[Saved entries]
Start of Block

(** [files[name] = content]: a known key keeps its place. *)
Fixpoint store (name content : string) (files : t) : t :=
  match files with
  | [] => [(name, content)]
  | (k, v) :: rest =>
      if String.eqb k name then (k, content) :: rest
      else (k, v) :: store name content rest
  end.

End FileStore.

(* ===================================================================== *)
(** * The class [GeometryExtractor] *)
(* ===================================================================== *)

Module Extractor.

Import PyStr PyNum.

Record GeometryExtractor : Type := mkExtractor
  { self_geometry : Geometry.t;
    self_files : FileStore.t }.

(** [__init__] *)
Definition init : GeometryExtractor :=
  {| self_geometry := Geometry.empty; self_files := [] |}.

(** [add_file] *)
Definition add_file (filename content : string) (self : GeometryExtractor)
  : GeometryExtractor :=
  {| self_geometry := self_geometry self;
     self_files := FileStore.store filename content (self_files self) |}.

(** ** [get_file] *)

(** The loop over [self.files.items()]: the first stored name with the
    wanted basename. *)
Fixpoint scan_basename (wanted : string) (files : FileStore.t) : option string :=
  match files with
  | [] => None
  | (uploaded_name, content) :: rest =>
      if String.eqb (basename uploaded_name) wanted then Some content
      else scan_basename wanted rest
  end.

Definition get_file (files : FileStore.t) (filepath : string) : option string :=
  match FileStore.lookup filepath files with
  | Some content => Some content
  | None =>
      match FileStore.lookup (basename filepath) files with
      | Some content => Some content
      | None => scan_basename (basename filepath) files
      end
  end.

(** ** [read_value] *)

Inductive value_type : Type := TStr | TFloat | TInt | TBool.

Definition py_type (ty : value_type) : Type :=
  match ty with
  | TStr => string
  | TFloat => float
  | TInt => Z
  | TBool => bool
  end.

(** The delimiters of the pattern [[!\-]]. *)
Definition is_delim (c : ascii) : bool := Ascii.eqb c "!" || Ascii.eqb c "-".

(** The coercion at the end of [read_value]; [None] when [float] or [int]
    raises, which the bare [except] turns into [None]. *)
Definition coerce (ty : value_type) (value : string) : option (py_type ty) :=
  match ty return option (py_type ty) with
  | TFloat => py_float value
  | TInt => py_int value
  | TBool =>
      let v := lower value in
      Some (String.eqb v "true" || String.eqb v "t" ||
            String.eqb v "yes" || String.eqb v "1")
  | TStr => Some value
  end.

Definition read_value (line : string) (ty : value_type) : option (py_type ty) :=
  let parts := split_by is_delim (strip line) in
  let part0 := strip (hd EmptyString parts) in
  if negb (truthy part0) then None
  else
    match split_ws part0 with
    | [] => None
    | value :: _ =>
        let value := strip_chars (String squote EmptyString)
                       (strip_chars (String dquote EmptyString) value) in
        coerce ty value
    end.

(** [self.get_file(name) if name else None] *)
Definition resolve (files : FileStore.t) (name : option string) : option string :=
  match name with
  | Some f => if truthy f then get_file files f else None
  | None => None
  end.

(** The test [if content:] on a resolved file: present and not empty. *)
Definition usable (content : option string) : option string :=
  match content with
  | Some c => if truthy c then Some c else None
  | None => None
  end.
Lemma add_line_confined line poem : confined nowhere nowhere (add_line line poem).
Proof.
  destruct line as [|c line]; [apply confined_ret|]. unfold add_line.
  apply confined_try_except1.
  - apply confined_bind; [apply confined_lift|]. intros data.
    apply confined_bind; [apply confined_lift|]. intros v.
    apply confined_lift.
  - intros e. apply confined_bind; [apply confined_print|]. intros _.
    apply confined_bind; [apply confined_print|]. intros _.
    apply confined_ret.
Qed.

Lemma assemble_confined response : confined nowhere nowhere (assemble response).
Proof.
  unfold assemble. destruct (Http.status_code response =? 200);
    [|apply confined_ret].
  apply confined_for_each. intros chunk poem. unfold add_chunk.
  apply confined_bind; [apply confined_lift|]. intros text.
  apply confined_for_each. intros line poem'. apply add_line_confined.
Qed.

Lemma assemble_keeps_volume response w : vol (assemble response w).1 = vol w.
Proof.
  apply map_eq. intros p.
  apply (grows_frame nowhere nowhere); [apply assemble_confined | tauto ..].
Qed.
(** The methods of the operators, of the attribute access, of the
    subscript and of the conditional expression visit their children with
    the node on top of the stack: each of these visits is the one C3
    describes. *)
Lemma operands_agree (fuel : nat) (parent : AST) :
  operand_parent parent = true ->
  agree parent (NodeVisitor_visit (visit (S fuel)) parent)
    (NodeVisitor_visit (operand_visit fuel parent) parent).
Proof.
  intro H. destruct parent; try discriminate H; cbn [NodeVisitor_visit];
    unfold visit_BinOp, BinOp_code, visit_UnaryOp, visit_Compare,
      visit_Attribute, visit_Subscript, visit_IfExp, IfExp_code;
    repeat agree_step.
Qed.

(** The trees of [(lambda: x) + y], [y + (lambda: x)], [-(lambda: x)],
    [(lambda: x) < y], [y < (lambda: x)], [(lambda: x)(y)],
    [(lambda: x).a] and [(lambda: x)[y]], and of the same expressions with
    [a if b else c] for the lambda, as the parser builds them; then
    [(a if b else c) if d else e], where the inner expression is the
    "true" branch, and [d if (a if b else c) else e], where it is the
    test. *)
Definition a_lambda : AST := Lambda (arguments [] None None []) (Name "x").

Definition a_conditional : AST := IfExp 0 (Name "b") (Name "a") (Name "c").

Definition statement (expression : AST) : AST := Module [Expr expression].

Definition as_operand (x : AST) : list AST :=
  [ BinOp 1 x (Operator Add) (Name "y");
    BinOp 1 (Name "y") (Operator Add) x;
    UnaryOp (Operator USub) x;
    Compare x [Operator CmpLt] [Name "y"];
    Compare (Name "y") [Operator CmpLt] [x];
    Call x [Name "y"] [] None None;
    Attribute x "a";
    Subscript x (Index (Name "y")) ].

Definition as_operand_text (x : string) : list string :=
  [ x ++ " + y"; "y + " ++ x; "-" ++ x; x ++ " < y"; "y < " ++ x;
    x ++ "(y)"; x ++ ".a"; x ++ "[y]" ]%string.

Definition decompiled (expression : AST) : string + exn :=
  decompile (statement expression) 4 100.

Definition line (text : string) : string + exn :=
  inl (text ++ Py.newline)%string.

(** C3: a lambda or a conditional expression that is visited as a child of
    a binary, unary or comparison operator, or as the callee of a call or
    the base of an attribute access or subscript, is written between
    parentheses; so is a conditional expression that is the test or the
    "true" branch of a conditional expression.  The text of a visit that
    returns is the text before it, an opening parenthesis, the text of the
    expression, and a closing parenthesis.  The method of a binary, unary
    or comparison operator, of an attribute access, of a subscript or of a
    conditional expression visits each of its children in that way, and
    the method of a call visits the callee in that way, before it writes
    the arguments.  The expressions of [as_operand], decompiled as
    statements of a module, have the lambda or the conditional expression
    between parentheses, and so have [(a if b else c) if d else e] and
    [d if (a if b else c) else e]. *)
Theorem C3_lambda_and_ifexp_are_parenthesized :
  (forall (fuel : nat) (s : state) (stack : list entry) (parent node : AST),
      node_stack (self s) = stack ++ [ENode parent] ->
      (is_Lambda node = true /\ operator_or_base parent = true)
      \/ (is_IfExp node = true
          /\ (operator_or_base parent = true \/ test_or_body_of parent node)) ->
      visit (S fuel) node s
      = visiting node (parenthesized (bare_code fuel node)) s
      /\ forall s',
          visit (S fuel) node s = Returns tt s' ->
          exists w, emitted s' = (emitted s ++ "(" ++ w ++ ")")%string)
  /\ (forall (fuel : nat) (parent : AST) (s : state),
        operand_parent parent = true ->
        visit (S (S fuel)) parent s
        = visiting parent
            (NodeVisitor_visit (operand_visit fuel parent) parent) s)
  /\ (forall (fuel : nat) (func : AST) (args keywords : list AST)
        (starargs kwargs : option AST) (s : state),
        visit (S (S fuel)) (Call func args keywords starargs kwargs) s
        = visiting (Call func args keywords starargs kwargs)
            (operand_visit fuel (Call func args keywords starargs kwargs) func ;;
             Call_arguments (visit (S fuel)) args keywords starargs kwargs) s)
  /\ (forall (parent x : AST),
        operator_or_base parent = true ->
        (is_Lambda x || is_IfExp x)%bool = true ->
        in_parentheses parent x = true)
  /\ (forall (obj : nat) (test body orelse : AST),
        (is_IfExp test = true ->
         in_parentheses (IfExp obj test body orelse) test = true)
        /\ (is_IfExp body = true ->
            in_parentheses (IfExp obj test body orelse) body = true))
  /\ map decompiled (as_operand a_lambda)
     = map line (as_operand_text "(lambda: x)")
  /\ map decompiled (as_operand a_conditional)
     = map line (as_operand_text "(a if b else c)")
  /\ decompiled (IfExp 1 (Name "d") a_conditional (Name "e"))
     = line "(a if b else c) if d else e"
  /\ decompiled (IfExp 1 a_conditional (Name "d") (Name "e"))
     = line "d if (a if b else c) else e".
Proof.
  assert (Hin : forall parent x,
             operator_or_base parent = true ->
             (is_Lambda x || is_IfExp x)%bool = true ->
             in_parentheses parent x = true).
  { intros parent x Hp Hx. unfold in_parentheses. rewrite Hp, Hx. reflexivity. }
  assert (Hbranch : forall obj test body orelse,
             (is_IfExp test = true ->
              in_parentheses (IfExp obj test body orelse) test = true)
             /\ (is_IfExp body = true ->
                 in_parentheses (IfExp obj test body orelse) body = true)).
  { intros obj test body orelse. unfold in_parentheses.
    split; intro H; rewrite H;
      rewrite same_object_refl by (rewrite H; apply orb_true_r);
      cbn [andb orb]; rewrite ?orb_true_r; reflexivity. }
  split; [|split; [|split; [|split; [exact Hin|split; [exact Hbranch|]]]]].
  - intros fuel s stack parent node Hstack Hcase.
    assert (Heq : visit (S fuel) node s
                  = visiting node (parenthesized (bare_code fuel node)) s).
    { apply (@parenthesized_under fuel s stack parent node Hstack).
      destruct Hcase as [[Hn Hp]|[Hn [Hp|[j [t [b [o [-> Hp]]]]]]]].
      - apply Hin; [exact Hp|rewrite Hn; reflexivity].
      - apply Hin; [exact Hp|rewrite Hn; apply orb_true_r].
      - destruct Hp as [<-|<-]; apply Hbranch; exact Hn. }
    split; [exact Heq|].
    intros s' Hs'. rewrite Heq in Hs'.
    eapply parenthesized_text; [apply steps_bare_code|exact Hs'].
  - intros fuel parent s H. rewrite visit_unfold.
    unfold visiting, effect. unfold bind at 1. symmetry. unfold bind at 1.
    symmetry. unfold try_finally.
    rewrite (@operands_agree fuel parent H (push_node parent s));
      [reflexivity|].
    exists (node_stack (self s)). reflexivity.
  - intros fuel func args keywords starargs kwargs s. rewrite visit_unfold.
    unfold visiting, effect. unfold bind at 1. symmetry. unfold bind at 1.
    symmetry. unfold try_finally. cbn [NodeVisitor_visit].
    change (visit_Call (visit (S fuel)) func args keywords starargs kwargs)
      with (visit (S fuel) func ;;
            Call_arguments (visit (S fuel)) args keywords starargs kwargs).
    assert (Hag : agree (Call func args keywords starargs kwargs)
              (visit (S fuel) func ;;
               Call_arguments (visit (S fuel)) args keywords starargs kwargs)
              (operand_visit fuel (Call func args keywords starargs kwargs)
                 func ;;
               Call_arguments (visit (S fuel)) args keywords starargs kwargs))
      by (apply agree_bind;
          [apply visit_steps|apply agree_operand|intros _; apply agree_refl]).
    rewrite (Hag (push_node (Call func args keywords starargs kwargs) s));
      [reflexivity|].
    exists (node_stack (self s)). reflexivity.
  - repeat split; vm_compute; reflexivity.
Qed.

(** [(lambda: x)(y)] and [(a if b else c) + d]: the stack holds the parent
    when the child is visited. *)
Lemma C3_witness :
  (forall s',
     visit 3 (Lambda (arguments [] None None []) (Name "x"))
       (push_node (Call (Name "f") [] [] None None) (init 4 100))
     = Returns tt s' ->
     exists w, emitted s' = ("(" ++ w ++ ")")%string)
  /\ (forall s',
        visit 3 (IfExp 0 (Name "b") (Name "a") (Name "c"))
          (push_node (BinOp 1 (IfExp 0 (Name "b") (Name "a") (Name "c"))
                        (Operator Add) (Name "d")) (init 4 100))
        = Returns tt s' ->
        exists w, emitted s' = ("(" ++ w ++ ")")%string).
Proof.
  split.
  - apply (proj1 C3_lambda_and_ifexp_are_parenthesized 2%nat
             (push_node (Call (Name "f") [] [] None None) (init 4 100))
             [] (Call (Name "f") [] [] None None)
             (Lambda (arguments [] None None []) (Name "x")));
      [reflexivity|left; split; reflexivity].
  - apply (proj1 C3_lambda_and_ifexp_are_parenthesized 2%nat
             (push_node (BinOp 1 (IfExp 0 (Name "b") (Name "a") (Name "c"))
                           (Operator Add) (Name "d")) (init 4 100))
             [] (BinOp 1 (IfExp 0 (Name "b") (Name "a") (Name "c"))
                   (Operator Add) (Name "d"))
             (IfExp 0 (Name "b") (Name "a") (Name "c")));
      [reflexivity|right; split; [reflexivity|left; reflexivity]].
Defined.

(** The trees of [(a ** b) ** c], [a ** (b ** c)], [(a - b) - c] and
    [a - (b - c)], as the parser builds them: each node its own object. *)
Definition power_grouped_left : AST :=
  Module [Expr (BinOp 1 (BinOp 0 (Name "a") (Operator Pow) (Name "b"))
                  (Operator Pow) (Name "c"))].

Definition power_grouped_right : AST :=
  Module [Expr (BinOp 1 (Name "a") (Operator Pow)
                  (BinOp 0 (Name "b") (Operator Pow) (Name "c")))].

End of Block

(Action item):
Without changing anything, quote the lines from the top of the data to the line that contains "(** ** [get_file] *)", including that line.

(Exercise result):
(** [files[name] = content]: a known key keeps its place. *)
Fixpoint store (name content : string) (files : t) : t :=
  match files with
  | [] => [(name, content)]
  | (k, v) :: rest =>
      if String.eqb k name then (k, content) :: rest
      else (k, v) :: store name content rest
  end.

End FileStore.

(* ===================================================================== *)
(** * The class [GeometryExtractor] *)
(* ===================================================================== *)

Module Extractor.

Import PyStr PyNum.

Record GeometryExtractor : Type := mkExtractor
  { self_geometry : Geometry.t;
    self_files : FileStore.t }.

(** [__init__] *)
Definition init : GeometryExtractor :=
  {| self_geometry := Geometry.empty; self_files := [] |}.

(** [add_file] *)
Definition add_file (filename content : string) (self : GeometryExtractor)
  : GeometryExtractor :=
  {| self_geometry := self_geometry self;
     self_files := FileStore.store filename content (self_files self) |}.

(** ** [get_file] *)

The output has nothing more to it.